E lança um desafio juristas “Ei, juristas! Vocês imaginam qualquer fundamentação racional
para a decisão judicial de conduzir coercitivamente Lula? Vocês sabem que toda
decisão judicial deve ser fundamentada racionalmente, né? E que essa exigência
é norma constitucional, né? Vocês não acham que a decisão de Moro é totalmente
desproporcional? Sim, desproporcional. Não havia modo mais brando, menos
nefando, de alcançar o mesmo fim jurídico? O fim jurídico que a condução
coercitiva alegadamente serve estava sendo obstaculizado? Vocês devem ter
estudado a máxima constitucional da proporcionalidade, que, segundo Alexy, é o
próprio critério de justificação a ser satisfeito na interferência em qualquer
direito fundamental (no caso, a liberdade de locomoção)... Vocês ainda se
lembram das aulas de teoria da constituição?
P.S.:
Obviamente estou fazendo um exercício de imaginação.
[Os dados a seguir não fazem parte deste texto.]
(* ===== verification/TestsProtocol.v ===== *)
(** * The unit tests of the protocol modules and the guards (rist-protocol/src/protocol,
    rist-transport/src/guard.rs)

    Each [#[test]] function, translated as in [TestsPacket]; the readings of the clocks are
    arguments.  The last theorem runs every unit test of the two crates. *)

From Stdlib Require Import String.
From S2P Require Import Prelude Float64 RtcpReports Reorder Retransmit NackSched Bonding Rtt RtcpState Guard Net TestsPacket.
Local Open Scope Z_scope.

(** ** reorder.rs *)

(** [fn b(n: u8) -> Bytes] *)
Definition b (n : Z) : bytes := [n].

Definition collect (buf : ReorderBuffer) (now : Z) : exec (ReorderBuffer * list DrainItem) :=
  unwrap_option (drain_ready buf now []).

(** [data[0]] of the delivered packets. *)
Definition delivered_bytes (items : list DrainItem) : exec (list Z) :=
  foldr (λ i rest,
    match i with
    | Delivered data _ _ => d0 ← index data 0; l ← rest; Ok (d0 :: l)
    | Lost => rest
    end) (Ok []) items.

Definition assert_delivered (items : list DrainItem) (expected : list Z) : unit_test :=
  got ← delivered_bytes items;
  assert_eq got expected.

(** [buf.insert(..)] with its outcome ignored, and a loop of them. *)
Definition ins (buf : ReorderBuffer) (seq : Z) (data : bytes) (now : Z) : ReorderBuffer :=
  (insert buf seq data now).1.
Definition ins_all (buf : ReorderBuffer) (seqs : list Z) (now : Z) : ReorderBuffer :=
  foldl (λ buf s, ins buf s (b (Z.land s 0xff)) now) buf seqs.

Definition no_items (items : list DrainItem) : bool := match items with [] => true | _ => false end.

Definition in_order_delivery_after_hold (t0 : Z) : unit_test :=
  let buf := ReorderBuffer_new (from_millis 50) in
  let buf := ins buf 10 (b 1) t0 in
  let buf := ins buf 11 (b 2) t0 in
  '(buf, items) ← collect buf t0;
  assert (no_items items) ;;
  '(buf, items) ← collect buf (t0 + from_millis 50);
  assert_delivered items [1; 2].

Definition gap_filled_by_retransmit_before_timeout (t0 : Z) : unit_test :=
  let buf := ReorderBuffer_new (from_millis 100) in
  let buf := ins buf 10 (b 1) t0 in
  let buf := ins buf 12 (b 3) t0 in
  '(buf, items) ← collect buf (t0 + from_millis 40);
  assert (no_items items) ;;
  let '(buf, outcome) := insert buf 11 (b 2) (t0 + from_millis 60) in
  assert (io_recovered outcome) ;;
  '(buf, items) ← collect buf (t0 + from_millis 200);
  assert_delivered items [1; 2; 3].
Não consigo imaginar a
proporcionalidade da condução coercitiva, ao passo que consigo imaginar meios
mais brandos e igualmente eficientes para atingir o fim jurídico supostamente
visado pela condução coercitiva. Se realmente havia meios mais brandos e
igualmente eficientes, a condução foi efetivamente desproporcional”.